▸ **Records shown**
↓

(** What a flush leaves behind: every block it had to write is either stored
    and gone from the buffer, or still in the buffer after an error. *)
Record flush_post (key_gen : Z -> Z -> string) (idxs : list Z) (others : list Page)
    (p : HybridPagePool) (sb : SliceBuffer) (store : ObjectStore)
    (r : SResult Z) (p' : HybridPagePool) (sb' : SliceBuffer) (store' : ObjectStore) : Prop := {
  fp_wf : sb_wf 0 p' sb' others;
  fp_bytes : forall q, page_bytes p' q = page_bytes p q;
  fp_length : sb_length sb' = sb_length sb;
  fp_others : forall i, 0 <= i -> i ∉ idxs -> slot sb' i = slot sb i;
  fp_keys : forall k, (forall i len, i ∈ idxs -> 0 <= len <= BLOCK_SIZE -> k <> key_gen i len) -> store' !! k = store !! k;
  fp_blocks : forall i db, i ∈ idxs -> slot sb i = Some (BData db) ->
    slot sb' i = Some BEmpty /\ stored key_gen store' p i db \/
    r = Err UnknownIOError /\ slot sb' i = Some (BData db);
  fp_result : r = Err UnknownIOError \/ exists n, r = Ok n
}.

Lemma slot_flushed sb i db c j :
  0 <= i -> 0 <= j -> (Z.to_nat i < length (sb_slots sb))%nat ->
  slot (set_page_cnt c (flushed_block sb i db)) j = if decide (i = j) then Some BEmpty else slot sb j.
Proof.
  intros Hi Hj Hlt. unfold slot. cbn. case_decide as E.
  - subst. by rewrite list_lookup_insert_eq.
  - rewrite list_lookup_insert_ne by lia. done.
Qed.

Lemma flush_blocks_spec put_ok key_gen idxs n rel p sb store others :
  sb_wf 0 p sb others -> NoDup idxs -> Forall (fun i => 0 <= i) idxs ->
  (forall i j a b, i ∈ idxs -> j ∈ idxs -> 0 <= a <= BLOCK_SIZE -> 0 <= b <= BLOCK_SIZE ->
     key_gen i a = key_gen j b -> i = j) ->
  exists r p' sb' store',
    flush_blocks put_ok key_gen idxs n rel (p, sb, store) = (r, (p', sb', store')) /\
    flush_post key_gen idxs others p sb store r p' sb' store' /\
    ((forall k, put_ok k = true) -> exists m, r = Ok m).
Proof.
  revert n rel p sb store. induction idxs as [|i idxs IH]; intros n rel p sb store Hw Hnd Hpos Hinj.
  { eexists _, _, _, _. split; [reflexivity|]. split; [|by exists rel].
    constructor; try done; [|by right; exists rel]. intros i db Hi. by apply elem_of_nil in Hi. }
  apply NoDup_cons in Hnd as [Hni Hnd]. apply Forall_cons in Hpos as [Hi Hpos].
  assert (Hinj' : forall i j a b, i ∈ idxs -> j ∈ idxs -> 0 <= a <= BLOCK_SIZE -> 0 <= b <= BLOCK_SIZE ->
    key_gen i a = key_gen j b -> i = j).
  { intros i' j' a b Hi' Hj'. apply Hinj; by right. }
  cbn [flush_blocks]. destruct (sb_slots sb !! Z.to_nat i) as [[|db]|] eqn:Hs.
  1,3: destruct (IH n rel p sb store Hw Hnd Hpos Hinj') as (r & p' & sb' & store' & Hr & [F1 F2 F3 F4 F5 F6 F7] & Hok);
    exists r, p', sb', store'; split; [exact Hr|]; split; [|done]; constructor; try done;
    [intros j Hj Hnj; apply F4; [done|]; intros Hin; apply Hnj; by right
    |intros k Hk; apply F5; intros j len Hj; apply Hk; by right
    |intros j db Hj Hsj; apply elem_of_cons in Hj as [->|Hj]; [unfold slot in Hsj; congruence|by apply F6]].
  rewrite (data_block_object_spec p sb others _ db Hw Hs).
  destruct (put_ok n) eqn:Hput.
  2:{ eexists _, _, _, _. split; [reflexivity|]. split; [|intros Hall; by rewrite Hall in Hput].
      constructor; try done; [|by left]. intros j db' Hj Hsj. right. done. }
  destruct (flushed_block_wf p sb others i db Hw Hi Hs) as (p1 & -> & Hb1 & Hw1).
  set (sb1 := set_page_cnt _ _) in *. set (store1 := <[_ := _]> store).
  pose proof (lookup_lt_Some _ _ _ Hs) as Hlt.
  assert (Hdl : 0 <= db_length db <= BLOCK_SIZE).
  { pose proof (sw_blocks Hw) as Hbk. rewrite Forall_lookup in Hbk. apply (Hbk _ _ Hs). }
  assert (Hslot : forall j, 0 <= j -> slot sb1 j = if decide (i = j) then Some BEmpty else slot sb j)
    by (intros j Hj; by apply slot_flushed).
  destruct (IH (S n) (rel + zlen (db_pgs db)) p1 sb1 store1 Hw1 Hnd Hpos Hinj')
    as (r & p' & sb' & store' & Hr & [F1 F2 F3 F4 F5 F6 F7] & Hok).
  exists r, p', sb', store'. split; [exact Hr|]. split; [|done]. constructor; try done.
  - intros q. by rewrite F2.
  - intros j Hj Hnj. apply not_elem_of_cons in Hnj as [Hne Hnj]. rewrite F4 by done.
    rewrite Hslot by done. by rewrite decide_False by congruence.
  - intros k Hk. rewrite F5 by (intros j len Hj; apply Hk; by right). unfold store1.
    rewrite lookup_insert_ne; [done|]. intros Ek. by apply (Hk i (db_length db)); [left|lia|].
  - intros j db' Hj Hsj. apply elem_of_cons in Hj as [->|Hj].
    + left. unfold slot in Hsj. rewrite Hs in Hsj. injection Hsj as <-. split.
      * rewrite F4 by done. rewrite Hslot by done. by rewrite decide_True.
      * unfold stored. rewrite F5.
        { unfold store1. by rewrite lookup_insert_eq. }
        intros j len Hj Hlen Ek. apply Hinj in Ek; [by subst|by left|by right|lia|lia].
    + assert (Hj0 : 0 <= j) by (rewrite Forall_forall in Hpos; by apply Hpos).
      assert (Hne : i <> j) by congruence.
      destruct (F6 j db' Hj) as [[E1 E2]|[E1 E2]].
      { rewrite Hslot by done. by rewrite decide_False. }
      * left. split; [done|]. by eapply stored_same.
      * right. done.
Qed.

↑

▸ **What you have to do**
What lines in the entries contain "Hslot"? Report each one by copying it.

▸ **Result of the task**
  assert (Hslot : forall j, 0 <= j -> slot sb1 j = if decide (i = j) then Some BEmpty else slot sb j)
    rewrite Hslot by done. by rewrite decide_False by congruence.
      * rewrite F4 by done. rewrite Hslot by done. by rewrite decide_True.
      { rewrite Hslot by done. by rewrite decide_False. }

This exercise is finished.